Go from inserting a USB stick in a server, to a fully hardened cloud container host in minutes. CHAaSM Cloud is easily customizable to support the unique requirements of our most security concerned customers.
Hardened Minimal Linux Platform - Integrated with CHAaSM AI for TPM 2.0 boot integrity, FIPS enablement, SELinux enforcement, AutoSecOps, and cryptographic validation.
Principle of Least Privilege and SELinux Confined Domain Isolation - Cloud services run unique deprivileged service accounts and SELinux domains, isolating and protecting services from one another.
"No root" design - Disables the root account to prevent platform tampering.
Daemon-less Rootless Container Stack - No use of heavy running services or elevated privileges to create, manage, and deploy pod images and containers.
Network Isolation - Interface boundaries at every layer by default to segment service network traffic (management, backplane, SDN).

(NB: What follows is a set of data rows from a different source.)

(** X9: a fetch prints its error line exactly when it raises, once, and
    the line names the url and the exception that leaves the call; a fetch
    that returns prints no error line. *)
Theorem X9_failure_is_reported (reply : http_result) (url path : string)
    (d : gmap string (list Byte.byte)) :
  let run := download_file reply url path (World d []) in
  errors_of (trace (snd run)) =
  match fst run with
  | inr e => [(url, e)]
  | inl _ => []
  end.
Proof.
  cbv zeta. download_file_cases reply; simpl; try done;
    unfold errors_of; simpl; rewrite ?omap_app; simpl;
    rewrite (omap_chunk_events _ path) by done; done.
Qed.

(* ===================================================================== *)
(** * More on [load_tsv] and [iterate_retry] *)
(* ===================================================================== *)

Lemma load_tsv_line_step acc line :
  load_tsv_line acc line =
  (match record_of line with
   | Some (key, value) => <[key := value]> (fst acc)
   | None => fst acc
   end,
   snd acc ++ if is_invalid line then [MsgInvalidLine (PyStr.strip line)] else []).
Proof.
  destruct acc as [m out]. unfold load_tsv_line, record_of, is_invalid. simpl.
  destruct (PyStr.split tab (PyStr.strip line)) as [|key [|value rest]];
    simpl; try done.
  destruct (PyStr.endswith key ".tar"); by rewrite app_nil_r.
Qed.

Lemma load_tsv_fold lines acc k :
  fst (fold_left load_tsv_line lines acc) !! k =
  match last (values_for k (omap record_of lines)) with
  | Some v => Some v
  | None => fst acc !! k
  end /\
  snd (fold_left load_tsv_line lines acc) =
  snd acc ++ map (fun l => MsgInvalidLine (PyStr.strip l)) (List.filter is_invalid lines).
Proof.
  revert acc. induction lines as [|line rest IH]; intros acc.
  - simpl. by rewrite app_nil_r.
  - cbn [fold_left]. destruct (IH (load_tsv_line acc line)) as [IHm IHout].
    rewrite IHm, IHout, load_tsv_line_step. cbn [fst snd]. split.
    + change (omap record_of (line :: rest)) with
        (match record_of line with
         | Some rec => rec :: omap record_of rest
         | None => omap record_of rest
         end).
      destruct (record_of line) as [[key value]|]; [| done].
      change (values_for k ((key, value) :: omap record_of rest)) with
        (match (if decide (key = k) then Some value else None) with
         | Some v => v :: values_for k (omap record_of rest)
         | None => values_for k (omap record_of rest)
         end).
      destruct (decide (key = k)) as [-> | Hne].
      * destruct (values_for k (omap record_of rest)) as [|v vs] eqn:E.
        -- rewrite lookup_insert_eq. reflexivity.
        -- change (last (value :: v :: vs)) with (last (v :: vs)).
           destruct (last (v :: vs)) eqn:El; [reflexivity |].
           by apply last_None in El.
      * destruct (last (values_for k (omap record_of rest))); [done |].
        by rewrite lookup_insert_ne.
    + cbn [List.filter]. destruct (is_invalid line); simpl;
        by rewrite <- ?app_assoc, ?app_nil_r.
Qed.

Lemma load_tsv_lookup lines :
  exists map2url,
    load_tsv (Some lines) =
      (Some map2url,
       map (fun l => MsgInvalidLine (PyStr.strip l)) (List.filter is_invalid lines)) /\
    forall k, map2url !! k = last (values_for k (omap record_of lines)).
Proof.
  unfold load_tsv.
  pose proof (load_tsv_fold lines (∅, [])) as H.
  destruct (fold_left load_tsv_line lines (∅, [])) as [m out].
  exists m. split.
  - destruct (H "") as [_ Hout]. simpl in Hout. by rewrite Hout.
  - intros k. destruct (H k) as [Hm _]. simpl in Hm. rewrite Hm.
    rewrite lookup_empty. by destruct (last _).
Qed.

(** X10: the manifest [load_tsv] builds maps a key to the second field of
    the last line that has the key as its first field, among the lines with
    at least two tab-separated fields; keys that do not end in [.tar] are
    left out, and a key without such a line is absent. *)
Theorem X10_last_record_wins (lines : list string) :
  exists map2url,
    fst (load_tsv (Some lines)) = Some map2url /\
    forall k, map2url !! k = last (values_for k (omap record_of lines)).
Proof.
  destruct (load_tsv_lookup lines) as (m & Hload & Hm).
  exists m. by rewrite Hload.
Qed.

(** The sample manifest: the second [A.tar] line wins, [notes.txt] is
    left out, two lines are reported. *)
Example load_tsv_sample :
  load_tsv (Some SampleManifest.lines) =
  (Some SampleManifest.manifest,
   [MsgInvalidLine "no tab here"; MsgInvalidLine ""]).
Proof. vm_compute. reflexivity. Qed.
(* ===== verification/_CoqProject ===== *)
-Q . S2P
Prelude.v
Text.v
TL.v
OpenSSL.v
Transport.v
Detect.v
Net.v
Sockets.v
Process.v
Schema.v
Messages.v
Invoke.v
Cipher.v
Dh.v
RsaKey.v
Params.v
Srp.v
Session.v
Handshake.v
Server.v
Domain.v
Store.v
Auth.v
Json.v
Http.v
Webhook.v
Password.v
Bind.v
Api.v
ApiSchema.v
Users.v
Database.v
KeyStore.v
AuthorizationStore.v
UserStore.v
PasswordStore.v
Locks.v
Main.v
Program.v
Gate.v
Mutex.v
Postgres.v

Embedded Metrics, Alerts, and Logging (SIEM/SOAR) - Microservice oriented event monitoring that exposes system health, analytics, and platform security state, while leveraging CHAaSM AI for automated response.
Simplify Integration with Choice!
CNI and Service Mesh - Flexibility to integrate microservice based Container Networking Interface (CNI), Network Policy Manager (SDN), and Service Mesh of your choice with CHAaSM embedded hardening and packaging.
S3 Object Storage - Extensibility to integrate microservice based persistent object storage of your choice with CHAaSM embedded hardening and packaging.
SIEM/SOAR - Freedom to integrate metrics, log data, and automated response to any 3rd party SIEM/SOAR solution.
User Experience (UI/UX) - Integrate any Kubernetes management layer to provide a "have it your way" experience.